• DATA:
(** * lms_project: a shallow embedding of the course platform's views

    The repository is a Django application.  Its own code (the views of
    [auth_app] and [learning], and the [post_save] receiver of [auth_app])
    is embedded below as executable functions over an explicit state:
    the relational tables the views read and write, the cache, the log of
    custom signals, the session and the cookies.  What the views call in
    the framework (decorators, mixins, generic views, the session and
    cache API) is embedded in [Module Framework], each definition next to
    the name of the framework function it stands for. *)

From stdpp Require Import base option list gmap strings pretty.

Local Open Scope Z_scope.

(** ** The framework the views are written against *)
Module Framework.

(** *** Rows of the tables *)

(** [auth_app.models.User] (an [AbstractUser]): the primary key, the login
    key and what the permission backend reads. *)
Record User := mkUser {
  user_pk : Z;
  email : string;
  is_active : bool;
  is_superuser : bool;
  user_permissions : list string
}.

(** [django.contrib.auth.models.Group]. *)
Record Group := mkGroup {
  group_pk : Z;
  group_name : string;
  group_permissions : list string
}.

(** Modelled from the spec: [learning/models.py] is absent.  A course has
    a title, a description and a start date (the columns the admin lists);
    its authors are the relation [course_authors] below. *)
Record Course := mkCourse {
  course_pk : Z;
  title : string;
  description : string;
  start_date : string
}.

(** Modelled from the spec: a lesson belongs to one course and has a name
    and a preview. *)
Record Lesson := mkLesson {
  lesson_pk : Z;
  lesson_course : Z;
  lesson_name : string;
  preview : string
}.

(** The three fields [enroll] gives a row:
    [Tracking(lesson=..., user=..., passed=...)], both foreign keys held by
    primary key. *)
Record Tracking := mkTracking {
  tr_lesson : Z;
  tr_user : Z;
  passed : bool
}.

(** The tables.  The two many-to-many relations are their join tables:
    [user_groups] holds (user, group) and [course_authors] holds
    (course, user). *)
Record DB := mkDB {
  groups : list Group;
  user_groups : list (Z * Z);
  courses : list Course;
  course_authors : list (Z * Z);
  lessons : list Lesson;
  trackings : list Tracking
}.

Definition set_user_groups (f : list (Z * Z) → list (Z * Z)) (d : DB) : DB :=
  mkDB (groups d) (f (user_groups d)) (courses d) (course_authors d)
       (lessons d) (trackings d).
Definition set_courses (f : list Course → list Course) (d : DB) : DB :=
  mkDB (groups d) (user_groups d) (f (courses d)) (course_authors d)
       (lessons d) (trackings d).
Definition set_course_authors (f : list (Z * Z) → list (Z * Z)) (d : DB) : DB :=
  mkDB (groups d) (user_groups d) (courses d) (f (course_authors d))
       (lessons d) (trackings d).
Definition set_trackings (f : list Tracking → list Tracking) (d : DB) : DB :=
  mkDB (groups d) (user_groups d) (courses d) (course_authors d)
       (lessons d) (f (trackings d)).

(** *** Requests, responses, cookies *)

(** A target of [reverse]/[redirect]: the name of a URL pattern of
    [learning/urls.py] with its keyword arguments, or the login page. *)
Inductive Url :=
| UrlName (name : string) (kwargs : list (string * Z))
| LoginUrl.

Record Cookie := mkCookie {
  cookie_value : string;
  cookie_max_age : option Z;
  cookie_secure : bool;
  cookie_httponly : bool;
  cookie_samesite : string
}.

Record Response := mkResponse {
  status : Z;
  location : option Url;
  content : string;
  cookies : gmap string Cookie
}.

Definition HttpResponse (body : string) : Response :=
  mkResponse 200 None body ∅.
Definition HttpResponseRedirect (to : Url) : Response :=
  mkResponse 302 (Some to) "" ∅.
Definition reverse (name : string) (kwargs : list (string * Z)) : Url :=
  UrlName name kwargs.
Definition redirect (to : Url) : Response := HttpResponseRedirect to.
(** [render(request, template, ...)] and the generic views' template
    responses: status 200, the template named in [content]. *)
Definition render (template : string) : Response :=
  mkResponse 200 None template ∅.
Definition HttpResponseNotAllowed : Response := mkResponse 405 None "" ∅.
(** [response.set_cookie(key, value, ...)]. *)
Definition set_cookie (key : string) (c : Cookie) (r : Response) : Response :=
  mkResponse (status r) (location r) (content r) (<[key := c]> (cookies r)).

(** [request.user] is [None] for [AnonymousUser]. *)
Record Request := mkRequest {
  method : string;
  user : option User;
  GET : gmap string string;
  POST : gmap string string;
  COOKIES : gmap string string
}.

(** *** Exceptions, and the state-and-exception monad of a view *)

Inductive Exn :=
| PermissionDenied
| Http404
| AttributeError
| ValueError
| KeyError
| OperationalError
| ReceiverError.

Inductive Outcome (St A : Type) :=
| Ok (a : A) (s : St)
| Raise (e : Exn) (s : St).
Arguments Ok {St A} a s.
Arguments Raise {St A} e s.

Definition M (St A : Type) : Type := St → Outcome St A.

Definition ret {St A} (a : A) : M St A := λ s, Ok a s.
Definition bind {St A B} (m : M St A) (k : A → M St B) : M St B :=
  λ s, match m s with
       | Ok a s' => k a s'
       | Raise e s' => Raise e s'
       end.
Definition raise {St A} (e : Exn) : M St A := λ s, Raise e s.
Definition gets {St A} (f : St → A) : M St A := λ s, Ok (f s) s.
Definition modify {St} (f : St → St) : M St unit := λ s, Ok tt (f s).

Definition final_state {St A} (o : Outcome St A) : St :=
  match o with Ok _ s => s | Raise _ s => s end.

(** [x ← m; k] and [m;; k] are stdpp's notations for [bind]. *)
#[global] Instance M_ret St : MRet (M St) := λ A, ret.
#[global] Instance M_bind St : MBind (M St) := λ A B k m, bind m k.

(** *** The state a view of [learning] runs against *)

(** What [django.core.cache] holds: the evaluated querysets the views
    store. *)
Inductive CacheVal :=
| CachedCourses (cs : list Course)
| CachedLessons (ls : list Lesson).

(** The custom signals of [learning/signals.py] that the views send. *)
Inductive SignalEvent :=
| course_enroll (uid : Z) (course : Z)
| get_certificate (uid : Z).

(** [faults] is the environment's schedule for the write statements still
    to come: [true] makes the next one raise [OperationalError] (a lock
    timeout, a lost connection); the empty schedule lets every write
    through. *)
Record World := mkWorld {
  db : DB;
  cache : gmap string CacheVal;
  signals : list SignalEvent;
  faults : list bool
}.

• WHAT TO WORK ON:
Recreate the listing exactly, so that each entry reads as before.

• RESPONSE TO THIS TASK:
(** * lms_project: a shallow embedding of the course platform's views

    The repository is a Django application.  Its own code (the views of
    [auth_app] and [learning], and the [post_save] receiver of [auth_app])
    is embedded below as executable functions over an explicit state:
    the relational tables the views read and write, the cache, the log of
    custom signals, the session and the cookies.  What the views call in
    the framework (decorators, mixins, generic views, the session and
    cache API) is embedded in [Module Framework], each definition next to
    the name of the framework function it stands for. *)

From stdpp Require Import base option list gmap strings pretty.

Local Open Scope Z_scope.

(** ** The framework the views are written against *)
Module Framework.

(** *** Rows of the tables *)

(** [auth_app.models.User] (an [AbstractUser]): the primary key, the login
    key and what the permission backend reads. *)
Record User := mkUser {
  user_pk : Z;
  email : string;
  is_active : bool;
  is_superuser : bool;
  user_permissions : list string
}.

(** [django.contrib.auth.models.Group]. *)
Record Group := mkGroup {
  group_pk : Z;
  group_name : string;
  group_permissions : list string
}.

(** Modelled from the spec: [learning/models.py] is absent.  A course has
    a title, a description and a start date (the columns the admin lists);
    its authors are the relation [course_authors] below. *)
Record Course := mkCourse {
  course_pk : Z;
  title : string;
  description : string;
  start_date : string
}.

(** Modelled from the spec: a lesson belongs to one course and has a name
    and a preview. *)
Record Lesson := mkLesson {
  lesson_pk : Z;
  lesson_course : Z;
  lesson_name : string;
  preview : string
}.

(** The three fields [enroll] gives a row:
    [Tracking(lesson=..., user=..., passed=...)], both foreign keys held by
    primary key. *)
Record Tracking := mkTracking {
  tr_lesson : Z;
  tr_user : Z;
  passed : bool
}.

(** The tables.  The two many-to-many relations are their join tables:
    [user_groups] holds (user, group) and [course_authors] holds
    (course, user). *)
Record DB := mkDB {
  groups : list Group;
  user_groups : list (Z * Z);
  courses : list Course;
  course_authors : list (Z * Z);
  lessons : list Lesson;
  trackings : list Tracking
}.

Definition set_user_groups (f : list (Z * Z) → list (Z * Z)) (d : DB) : DB :=
  mkDB (groups d) (f (user_groups d)) (courses d) (course_authors d)
       (lessons d) (trackings d).
Definition set_courses (f : list Course → list Course) (d : DB) : DB :=
  mkDB (groups d) (user_groups d) (f (courses d)) (course_authors d)
       (lessons d) (trackings d).
Definition set_course_authors (f : list (Z * Z) → list (Z * Z)) (d : DB) : DB :=
  mkDB (groups d) (user_groups d) (courses d) (f (course_authors d))
       (lessons d) (trackings d).
Definition set_trackings (f : list Tracking → list Tracking) (d : DB) : DB :=
  mkDB (groups d) (user_groups d) (courses d) (course_authors d)
       (lessons d) (f (trackings d)).

(** *** Requests, responses, cookies *)

(** A target of [reverse]/[redirect]: the name of a URL pattern of
    [learning/urls.py] with its keyword arguments, or the login page. *)
Inductive Url :=
| UrlName (name : string) (kwargs : list (string * Z))
| LoginUrl.

Record Cookie := mkCookie {
  cookie_value : string;
  cookie_max_age : option Z;
  cookie_secure : bool;
  cookie_httponly : bool;
  cookie_samesite : string
}.

Record Response := mkResponse {
  status : Z;
  location : option Url;
  content : string;
  cookies : gmap string Cookie
}.

Definition HttpResponse (body : string) : Response :=
  mkResponse 200 None body ∅.
Definition HttpResponseRedirect (to : Url) : Response :=
  mkResponse 302 (Some to) "" ∅.
Definition reverse (name : string) (kwargs : list (string * Z)) : Url :=
  UrlName name kwargs.
Definition redirect (to : Url) : Response := HttpResponseRedirect to.
(** [render(request, template, ...)] and the generic views' template
    responses: status 200, the template named in [content]. *)
Definition render (template : string) : Response :=
  mkResponse 200 None template ∅.
Definition HttpResponseNotAllowed : Response := mkResponse 405 None "" ∅.
(** [response.set_cookie(key, value, ...)]. *)
Definition set_cookie (key : string) (c : Cookie) (r : Response) : Response :=
  mkResponse (status r) (location r) (content r) (<[key := c]> (cookies r)).

(** [request.user] is [None] for [AnonymousUser]. *)
Record Request := mkRequest {
  method : string;
  user : option User;
  GET : gmap string string;
  POST : gmap string string;
  COOKIES : gmap string string
}.

(** *** Exceptions, and the state-and-exception monad of a view *)

Inductive Exn :=
| PermissionDenied
| Http404
| AttributeError
| ValueError
| KeyError
| OperationalError
| ReceiverError.

Inductive Outcome (St A : Type) :=
| Ok (a : A) (s : St)
| Raise (e : Exn) (s : St).
Arguments Ok {St A} a s.
Arguments Raise {St A} e s.

Definition M (St A : Type) : Type := St → Outcome St A.

Definition ret {St A} (a : A) : M St A := λ s, Ok a s.
Definition bind {St A B} (m : M St A) (k : A → M St B) : M St B :=
  λ s, match m s with
       | Ok a s' => k a s'
       | Raise e s' => Raise e s'
       end.
Definition raise {St A} (e : Exn) : M St A := λ s, Raise e s.
Definition gets {St A} (f : St → A) : M St A := λ s, Ok (f s) s.
Definition modify {St} (f : St → St) : M St unit := λ s, Ok tt (f s).

Definition final_state {St A} (o : Outcome St A) : St :=
  match o with Ok _ s => s | Raise _ s => s end.

(** [x ← m; k] and [m;; k] are stdpp's notations for [bind]. *)
#[global] Instance M_ret St : MRet (M St) := λ A, ret.
#[global] Instance M_bind St : MBind (M St) := λ A B k m, bind m k.

(** *** The state a view of [learning] runs against *)

(** What [django.core.cache] holds: the evaluated querysets the views
    store. *)
Inductive CacheVal :=
| CachedCourses (cs : list Course)
| CachedLessons (ls : list Lesson).

(** The custom signals of [learning/signals.py] that the views send. *)
Inductive SignalEvent :=
| course_enroll (uid : Z) (course : Z)
| get_certificate (uid : Z).

(** [faults] is the environment's schedule for the write statements still
    to come: [true] makes the next one raise [OperationalError] (a lock
    timeout, a lost connection); the empty schedule lets every write
    through. *)
Record World := mkWorld {
  db : DB;
  cache : gmap string CacheVal;
  signals : list SignalEvent;
  faults : list bool
}.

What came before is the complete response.